Longer term borrowing has also increased substantially, standing now at about six times what is was 10 years ago, and two times the 2004 levels. But there are some details here worth mentioning: up to 2004, nearly all debt had maturity up to ten years, with the exception of only EUR18bn issued for longer maturities. After 2004, there appears to be an attempt to spread the debt across maturities, a policy that ended abruptly in late 2008. From this point on, most of the debt is very short, with the typical maturity being 5 years. And the new bonds issued this month will also have a 5 year maturity. Investors don’t seem to like putting their money on Greece for the long run.

Another interesting policy shift that happened in 2004 was an increase of floating debt. Up to this point practically all bonds offered fixed coupons, while at the moment about 20% pay interest which is linked to an external index, like the Euribor or some other combination of interest rates. A notable exception is 2007, which follows the scandal of the structured bond (yes, I know that correlation does not mean causation…) The last issue of 2009 pays 2.5% above Euribor; the new EUR8bn 5-year January issue will pay a premium of an extra 3.5% (for comparison, in January 2009 Greece borrowed EUR12.5bn, at 5.50% fixed coupon rate). This means that any interest rate rises in the next years will be increasingly painful for the Greek government, since interest payments for these new bonds will also increase.

These observations indicate investors that are only prepared to lend short-term, demand substantial premiums to do so, and do not want to bear any risk of future interest rate moves. These inverstors are nervous, and nervous investors can pull their money from the table if the going gets tough. Had Greece been able to borrow long-term and at fixed rates, she would not have to worry about investors getting itchy and pulling their money.

And all this matters. The Greek government keeps repeating that it is “they” and not “the markets” that determine their policy, but reality is different. As the figure above shows (borrowed from this FT article), Greece is heavily dependent on foreign investors, as they are holding about 30% of issued debt. As Greece takes her place as a central node in a potential systemic crisis, the probability of foreign banks that try to get out first increases. And this is an event that sets the domino off. The Greek government is desperately trying to front-run this eventuality, trying to expand the debtors’ base by promising bonds in USD and JPY.

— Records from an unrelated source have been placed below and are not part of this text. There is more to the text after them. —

(* ===== verification/DList.v ===== *)
(** * list.h: the intrusive doubly linked list of idle connections

    A node has two links; a list is a ring through a dummy head.  [ring m h l]
    says that the ring of [h] goes through the nodes [l], in this order. *)

From S2P Require Import Prelude.
Local Open Scope Z_scope.

Record DNode := mkDNode {
  prev : option ptr;
  next : option ptr
}.

Notation dmem := (gmap ptr DNode).

Definition set_prev (q : option ptr) (n : DNode) : DNode := mkDNode q (next n).
Definition set_next (q : option ptr) (n : DNode) : DNode := mkDNode (prev n) q.

(** [node->prev = node->next = node] *)
Definition dlist_init (m : dmem) (node : ptr) : option dmem :=
  m ← store_upd m node (set_next (Some node));
  store_upd m node (set_prev (Some node)).

Definition dlist_empty (m : dmem) (node : ptr) : option bool :=
  n ← m !! node; Some (bool_decide (next n = Some node)).

Definition dlist_detach (m : dmem) (node : ptr) : option dmem :=
  n ← m !! node;
  prev ← prev n;
  next ← next n;
  m ← store_upd m prev (set_next (Some next));
  store_upd m next (set_prev (Some prev)).

Definition dlist_insert_before (m : dmem) (target rookie : ptr) : option dmem :=
  t ← m !! target;
  prev ← prev t;
  m ← store_upd m prev (set_next (Some rookie));
  m ← store_upd m rookie (set_prev (Some prev));
  m ← store_upd m rookie (set_next (Some target));
  store_upd m target (set_prev (Some rookie)).

(** ** Rings *)

(** The two links between neighbours. *)
Definition link (m : dmem) (a b : ptr) : Prop :=
  next <$> m !! a = Some (Some b) /\ prev <$> m !! b = Some (Some a).

(** Every node of [h :: l] is linked to its successor; the last one to [h]. *)
Definition ring (m : dmem) (h : ptr) (l : list ptr) : Prop :=
  Forall2 (link m) (h :: l) (l ++ [h]) /\ NoDup (h :: l).

Section links.
Implicit Types (m : dmem) (a b p : ptr).

Definition next_of m a : option (option ptr) := next <$> m !! a.
Definition prev_of m a : option (option ptr) := prev <$> m !! a.

Lemma set_next_spec m p q :
  is_Some (m !! p) -> exists m', store_upd m p (set_next q) = Some m' /\
    next_of m' p = Some q /\ (forall a, a <> p -> next_of m' a = next_of m a) /\
    (forall a, prev_of m' a = prev_of m a) /\ dom m' = dom m /\ same_off {[p]} m m'.
Proof.
  intros [x Hx]. rewrite (store_upd_Some _ _ _ _ Hx). eexists. split; [done|].
  unfold next_of, prev_of. split_and!.
  - by rewrite lookup_insert_eq.
  - intros a Ha. by rewrite lookup_insert_ne.
  - intros a. destruct (decide (a = p)) as [->|]; [by rewrite lookup_insert_eq, Hx|by rewrite lookup_insert_ne].
  - by apply dom_insert_lookup_L.
  - auto with redis.
Qed.

Lemma set_prev_spec m p q :
  is_Some (m !! p) -> exists m', store_upd m p (set_prev q) = Some m' /\
    prev_of m' p = Some q /\ (forall a, a <> p -> prev_of m' a = prev_of m a) /\
    (forall a, next_of m' a = next_of m a) /\ dom m' = dom m /\ same_off {[p]} m m'.
Proof.
  intros [x Hx]. rewrite (store_upd_Some _ _ _ _ Hx). eexists. split; [done|].
  unfold next_of, prev_of. split_and!.
  - by rewrite lookup_insert_eq.
  - intros a Ha. by rewrite lookup_insert_ne.
  - intros a. destruct (decide (a = p)) as [->|]; [by rewrite lookup_insert_eq, Hx|by rewrite lookup_insert_ne].
  - by apply dom_insert_lookup_L.
  - auto with redis.
Qed.

Lemma dom_live m m' p : dom m' = dom m -> is_Some (m !! p) -> is_Some (m' !! p).
Proof. rewrite <- !elem_of_dom. by intros ->. Qed.

Lemma links_frame m m' l k :
  (forall a, a ∈ l -> next_of m' a = next_of m a) ->
  (forall a, a ∈ k -> prev_of m' a = prev_of m a) ->
  Forall2 (link m) l k -> Forall2 (link m') l k.
Proof.
  intros Hn Hp Hf. induction Hf as [|a b l k [H1 H2] Hf IH]; constructor.
  - split; [etransitivity; [apply Hn; set_solver|done]|etransitivity; [apply Hp; set_solver|done]].
  - apply IH; intros; [apply Hn|apply Hp]; set_solver.
Qed.

Lemma ring_live m h l p : ring m h l -> p ∈ h :: l -> is_Some (m !! p).
Proof.
  intros [Hf _] Hp. apply list_elem_of_lookup in Hp as [i Hi].
  destruct (Forall2_lookup_l _ _ _ _ _ Hf Hi) as (y & _ & H & _).
  by destruct (m !! p).
Qed.

Lemma dlist_init_spec m p :
  is_Some (m !! p) -> exists m', dlist_init m p = Some m' /\ ring m' p [] /\
    same_off {[p]} m m' /\ dom m' = dom m.
Proof.
  intros Hp. unfold dlist_init.
  destruct (set_next_spec m p (Some p) Hp) as (m1 & E1 & Hn1 & _ & _ & Hd1 & Ho1).
  destruct (set_prev_spec m1 p (Some p)) as (m2 & E2 & Hp2 & _ & Hn2 & Hd2 & Ho2); [by eapply dom_live|].
  rewrite E1. cbn [mbind option_bind]. rewrite E2. eexists. split; [done|].
  split; [|split; [by transitivity m1|congruence]].
  split; [|apply NoDup_singleton]. constructor; [|constructor].
  split; [etransitivity; [apply Hn2|done]|done].
Qed.

Lemma dlist_empty_spec m h l : ring m h l -> dlist_empty m h = Some (bool_decide (l = [])).
Proof.
  intros [Hf Hn]. unfold dlist_empty. destruct l as [|a l]; inversion Hf as [|? ? ? ? [H1 H2] _];
    simplify_eq; destruct (m !! h) as [n|]; simplify_eq/=; f_equal.
  - rewrite H1. by rewrite bool_decide_eq_true_2.
  - rewrite H1. rewrite bool_decide_eq_false_2; [done|]. intros ?. simplify_eq.
    apply NoDup_cons in Hn as [Hn _]. set_solver.
Qed.

(** The tail of a ring: its last node, and the links up to it. *)
Lemma ring_last m h l :
  ring m h l -> exists A p, h :: l = A ++ [p] /\ Forall2 (link m) A l /\ link m p h.
Proof.
  intros [Hf _]. destruct (exists_last (l := h :: l)) as (A & p & E); [done|].
  exists A, p. split; [done|]. rewrite E in Hf.
  apply Forall2_app_inv in Hf as [H1 H2].
  - split; [done|]. by inversion H2.
  - apply (f_equal length) in E. rewrite length_app in E. simpl in E. lia.
Qed.

(** Inserting before the head: [rookie] becomes the last node. *)
Lemma dlist_insert_spec m h l r :
  ring m h l -> r ∉ h :: l -> is_Some (m !! r) ->
  exists m', dlist_insert_before m h r = Some m' /\ ring m' h (l ++ [r]) /\
    same_off (list_to_set (h :: r :: l)) m m' /\ dom m' = dom m.
Proof.
  intros Hring Hr Hrl. destruct (ring_last _ _ _ Hring) as (A & p & E & HA & Hl1 & Hl2).
  assert (Hnd : NoDup (A ++ [p])) by (rewrite <- E; apply Hring). nodup_split.
  assert (Hp : p ∈ h :: l) by (rewrite E; set_solver).
  assert (HAl : forall a, a ∈ A -> a ∈ h :: l) by (intros a Ha; rewrite E; set_solver).
  pose proof (ring_live _ _ _ h Hring ltac:(set_solver)) as [th Hth].
  unfold dlist_insert_before. rewrite Hth in Hl2 |- *. apply (inj Some) in Hl2.
  cbn [mbind option_bind]. rewrite Hl2. cbn [mbind option_bind].
  destruct (set_next_spec m p (Some r)) as (m1 & E1 & Hn1 & Hn1' & Hp1 & Hd1 & Ho1); [by eapply ring_live|].
  destruct (set_prev_spec m1 r (Some p)) as (m2 & E2 & Hp2 & Hp2' & Hn2 & Hd2 & Ho2); [by eapply dom_live|].
  destruct (set_next_spec m2 r (Some h)) as (m3 & E3 & Hn3 & Hn3' & Hp3 & Hd3 & Ho3);
    [eapply dom_live; [|done]; congruence|].
  destruct (set_prev_spec m3 h (Some r)) as (m4 & E4 & Hp4 & Hp4' & Hn4 & Hd4 & Ho4);
    [eapply dom_live; [|by eexists]; congruence|].
  rewrite E1. cbn [mbind option_bind]. rewrite E2. cbn [mbind option_bind].
  rewrite E3. cbn [mbind option_bind]. exists m4. split; [done|].
  assert (Hpr : p <> r) by (intros ->; done). assert (Hhr : h <> r) by set_solver.
  split; [|split; [|congruence]].
  - destruct Hring as [Hf Hnd]. split.
    + replace (h :: l ++ [r]) with (A ++ [p; r]) by (change (h :: l ++ [r]) with ((h :: l) ++ [r]); by rewrite E, <- app_assoc).
      rewrite <- app_assoc. apply Forall2_app.
      * eapply links_frame, HA; intros a Ha.
        -- rewrite Hn4, Hn3', Hn2, Hn1'; [done|..]; intros ->; [mem_absurd|]. by apply Hr, HAl.
        -- assert (a ∈ h :: l) by set_solver. rewrite Hp4', Hp3, Hp2', Hp1; [done|..]; intros ->; [done|].
           apply NoDup_cons in Hnd as [Hnd _]. done.
      * repeat constructor; fold (next_of m4 p) (prev_of m4 r) (next_of m4 r) (prev_of m4 h).
        -- by rewrite Hn4, Hn3', Hn2.
        -- by rewrite Hp4', Hp3.
        -- by rewrite Hn4.
        -- done.
    + rewrite app_comm_cons. apply NoDup_app. split_and!; [done| |apply NoDup_singleton].
      intros x Hx. rewrite list_elem_of_singleton. by intros ->.
  - transitivity m1; [|transitivity m2; [|transitivity m3]];
      (eapply same_off_weaken; [|eassumption]); intros q ->%elem_of_singleton;
      rewrite elem_of_list_to_set; set_solver.
Qed.

(** Detaching unlinks exactly the node. *)
Lemma dlist_detach_spec m h l1 x l2 :
  ring m h (l1 ++ x :: l2) ->
  exists m', dlist_detach m x = Some m' /\ ring m' h (l1 ++ l2) /\
    same_off (list_to_set (h :: l1 ++ l2)) m m' /\ dom m' = dom m.
Proof.
  intros Hring. pose proof Hring as [Hf Hnd].
  rewrite <- app_assoc in Hf. cbn [app] in Hf.
  change (h :: l1 ++ x :: l2) with ((h :: l1) ++ (x :: l2)) in Hf.
  replace (l1 ++ x :: l2 ++ [h]) with ((l1 ++ [x]) ++ (l2 ++ [h])) in Hf by (by rewrite <- app_assoc).
  apply Forall2_app_inv in Hf as [H1 H2]; [|rewrite length_app; simpl; lia].
  destruct (exists_last (l := h :: l1)) as (A & p & EA); [done|]. rewrite EA in H1.
  apply Forall2_app_inv in H1 as [HA Hpx];
    [|apply (f_equal length) in EA; rewrite length_app in EA; simpl in EA; lia].
  inversion Hpx as [|? ? ? ? [Hpx1 Hpx2] _]; simplify_eq.
  destruct (l2 ++ [h]) as [|n B] eqn:EB; [by destruct l2|].
  inversion H2 as [|? ? ? ? [Hxn1 Hxn2] HB]; simplify_eq.
  assert (Hp : p ∈ h :: l1) by (rewrite EA; set_solver).
  assert (Hn : n ∈ l2 ++ [h]) by (rewrite EB; set_solver).
  assert (Hnd1 : NoDup (A ++ [p])).
  { rewrite <- EA. change (h :: l1 ++ x :: l2) with ((h :: l1) ++ x :: l2) in Hnd.
    by apply NoDup_app in Hnd as (? & _). }
  assert (Hnd2 : NoDup (n :: B)).
  { rewrite <- EB, Permutation_app_comm. nodup_split. apply NoDup_cons. by split. }
  assert (HAp : p ∈ A -> False) by (apply NoDup_app in Hnd1 as (_ & H & _); intros Ha; apply (H p Ha); set_solver).
  apply NoDup_cons in Hnd2 as [HnB _].
  assert (Hpl2 : p ∈ l2 -> False) by (apply elem_of_cons in Hp as [->|Hp]; nodup_split; mem_absurd).
  assert (Hnl1 : n ∈ l1 -> False) by (apply elem_of_app in Hn as [Hn| ->%list_elem_of_singleton]; nodup_split; mem_absurd).
  unfold dlist_detach. destruct (m !! x) as [nx|] eqn:Ex; [|done].
  apply (inj Some) in Hpx2, Hxn1. cbn [mbind option_bind]. rewrite Hpx2, Hxn1. cbn [mbind option_bind].
  destruct (set_next_spec m p (Some n)) as (m1 & E1 & Hn1 & Hn1' & Hp1 & Hd1 & Ho1);
    [by destruct (m !! p)|].
  destruct (set_prev_spec m1 n (Some p)) as (m2 & E2 & Hp2 & Hp2' & Hn2 & Hd2 & Ho2);
    [eapply dom_live; [done|by destruct (m !! n)]|].
  rewrite E1. cbn [mbind option_bind]. exists m2. split; [done|]. split; [|split; [|congruence]].
  - split.
    + change (h :: l1 ++ l2) with ((h :: l1) ++ l2). rewrite EA, <- !app_assoc, EB. cbn [app].
      apply Forall2_app; [|constructor].
      * eapply links_frame, HA; intros a Ha.
        -- rewrite Hn2, Hn1'; [done|]. by intros ->.
        -- rewrite Hp2', Hp1; [done|]. by intros ->.
      * split; fold (next_of m2 p) (prev_of m2 n); [by rewrite Hn2|done].
      * eapply links_frame, HB; intros a Ha.
        -- rewrite Hn2, Hn1'; [done|]. by intros ->.
        -- rewrite Hp2', Hp1; [done|]. by intros ->.
    + rewrite <- Permutation_middle in Hnd. change (NoDup (h :: l1 ++ l2)).
      apply NoDup_cons in Hnd as [Hh Hnd]. apply NoDup_cons in Hnd as [_ Hnd].
      apply NoDup_cons. split; [set_solver|done].
  - transitivity m1; (eapply same_off_weaken; [|eassumption]); intros q ->%elem_of_singleton;
      rewrite elem_of_list_to_set; set_solver.
Qed.
End links.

The finger will remain on the trigger until investors decide to move away from short term government debt into long term fixed-rate issues. Only then will Greece have the space needed to produce a meaningful strategy that will put her house in order. It is chicken and egg once again…

the small print

January 11, 2010

It appears that the IMF will send a team to Greece in order to offer ‘technical assistance’. I am as clueless as you are on what ‘technical assistance’ actually means, but everyone in Greece is forcefully repeating that it does not mean ‘money’.

Greek bond description

I noticed the small print in the screenshot above, which describes a bond issued by Greece which is denominated in Yen (and is held mostly by a Japanese syndicate)

If issuer loses IMF membership or use of IMF funds, majority of hldrs (sic) may request issuer to call

I was not sure how to interpret that statement. Does it mean that using IMF funds constitutes an event of default, or that losing the potential use of IMF funds is actually the default event? If the former is the case, the Greek government is right to steer clear of any note with the IMF stamp on it. But I suspect it means the former, which is rather unlikely as even Zimbabwe remains an IMF member to date.